Nondrug treatments like exercise, massage, spinal manipulation, and acupuncture were all recommended in the 2007 guidelines. Tai chi and mindfulness-based stress reduction are new additions.

The just-released ACP guidelines also move further away from what are sometimes dubbed "low-value treatments," such as doctors prescribing opioids, performing MRIs and surgeries, and giving injections (such as steroids, which reduce inflammation) to treat back pain.

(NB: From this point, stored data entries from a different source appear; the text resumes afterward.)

(** X16. The five ranges of the dashboard's score distribution partition
    the completed evaluations: every completed evaluation, whatever its
    integer score, is counted in exactly one of them, so the five counts
    add up to the number of completed evaluations; and the evaluations
    counted as passed (a score of at least 70) are those of the first three
    ranges. *)
Theorem scoreDistribution_partitions (evaluations : list dashboardRow) :
  let completed := completedEvaluations evaluations in
  (scoreDistribution completed).*1
  = ["90-100"; "80-89"; "70-79"; "60-69"; "Below 60"]
  ∧ sum_list (scoreDistribution completed).*2 = length completed
  ∧ count_rows (λ e, 70 <=? row_totalScore e) completed
    = sum_list (take 3 (scoreDistribution completed).*2).
Proof.
  intros completed. split; [reflexivity|].
  unfold scoreDistribution. cbn [fmap list_fmap snd take sum_list_with id].
  assert (length completed = count_rows (λ _, true) completed) as ->.
  { unfold count_rows. clear. induction completed as [|e l IH]; simpl; [done|].
    by rewrite <-IH. }
  split.
  - rewrite (count_rows_ext (λ _, true)
      (λ e, (90 <=? row_totalScore e)
            || ((80 <=? row_totalScore e) && (row_totalScore e <? 90)
               || ((70 <=? row_totalScore e) && (row_totalScore e <? 80)
                  || ((60 <=? row_totalScore e) && (row_totalScore e <? 70)
                     || (row_totalScore e <? 60))))))
      by (intros e; compare_scores).
    rewrite !count_rows_split; [cbv [Datatypes.id]; lia|intros e; compare_scores..].
  - rewrite (count_rows_ext (λ e, 70 <=? row_totalScore e)
      (λ e, (90 <=? row_totalScore e)
            || ((80 <=? row_totalScore e) && (row_totalScore e <? 90)
               || (70 <=? row_totalScore e) && (row_totalScore e <? 80))))
      by (intros e; compare_scores).
    rewrite !count_rows_split; [cbv [Datatypes.id]; lia|intros e; compare_scores..].
Qed.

“Despite the lack of evidence for their effectiveness, doctors are increasing their use of low-value treatments,” says Steven Atlas, M.D., a primary care internist at Massachusetts General Hospital, who wrote an editorial to accompany the guidelines.

What Should You Do For Back Pain?

For low back pain that lasts for four weeks or less (which is considered acute) or up to 12 weeks (subacute), you may not need to see a doctor, unless you need an insurance referral for treatment (more on that below) or the pain is radiating down one leg. (This can indicate that a nerve is involved.)

Try not to give into bed rest: Gentle activity such as walking is more helpful in the long run. And according to the new guidelines, try massage, heat, acupuncture, and spinal manipulation, or chiropractic.

If you have chronic low back pain (which lasts for more than 12 weeks), the new guidelines found that tai chi, yoga, spine stabilizing exercises recommended by a physical therapist, progressive relaxation, stress reduction, and cognitive behavioral therapy were effective.

Whether you have short- or long-term pain, give one or more of the above strategies between a few days to a week, says Nitin Damle, M.D., president of the ACP. After that, if your pain hasn't begun to ease enough so that you can perform your daily activities, let your doctor know.

He or she can recommend an over-the-counter nonsteroidal anti-inflammatory drug (NSAID) for pain and inflammation for several days.

Here's what's considered appropriate: 800 milligrams of ibuprofen (Advil, Motrin IB, and generic) two to three times a day or 500 mg of naproxen (Aleve and generic) two times a day for five to seven days.

If you're still not finding sufficient relief, Damle says, your doctor can then prescribe a medication such as tramadol (Ultram and generic) or duloxetine (Cymbalta and generic).

But skip acetaminophen (Tylenol and generic); the new research showed no evidence that it improved pain or function.

Choosing the Nondrug Treatment for You

What nondrug therapy is best? Since no one treatment stood out in the recent studies, pick whichever one is most accessible, enjoyable, and affordable.

Some may be covered by insurance, but you'll have to check with your provider first. And that, say experts, may pose a challenge in getting doctors on board with these new guidelines.

“There are a lot of practical problems with getting patients into these high-value treatments,” says Atlas. “I don’t have a standard referral mechanism for tai chi or yoga or other mind-body therapies. But it’s easy to give a patient a referral to someone who can do an injection.”

Before trying one of these therapies, get the okay from your doctor and ask if he or she can recommend a trusted practitioner or quality instruction. The National Center for Complementary and Integrative Health, or NCCIH, offers tips for choosing a complementary practitioner as well.

In addition, the UCLA Mindful Awareness Research Center offers free online mindfulness and relaxation programs, while the NCCIH website features several easy to follow tai chi videos. (Get information on local tai chi instruction from the American Tai Chi and Qigong Association.)

If you decide to try acupuncture, you can check the National Certification Commission for Acupuncture and Oriental Medicine for practitioners. Look for local licensed massage therapists through the American Massage Therapy Association website. For chiropractic care, make sure anyone you see is licensed.

When it comes to yoga, the NCCIH recommends that you work with an experienced teacher. (The nonprofit Yoga Alliance requires that teachers have at least 200 hours of training for its certification.) If you're looking at classes, apps, or online programs, consider gentle or restorative options.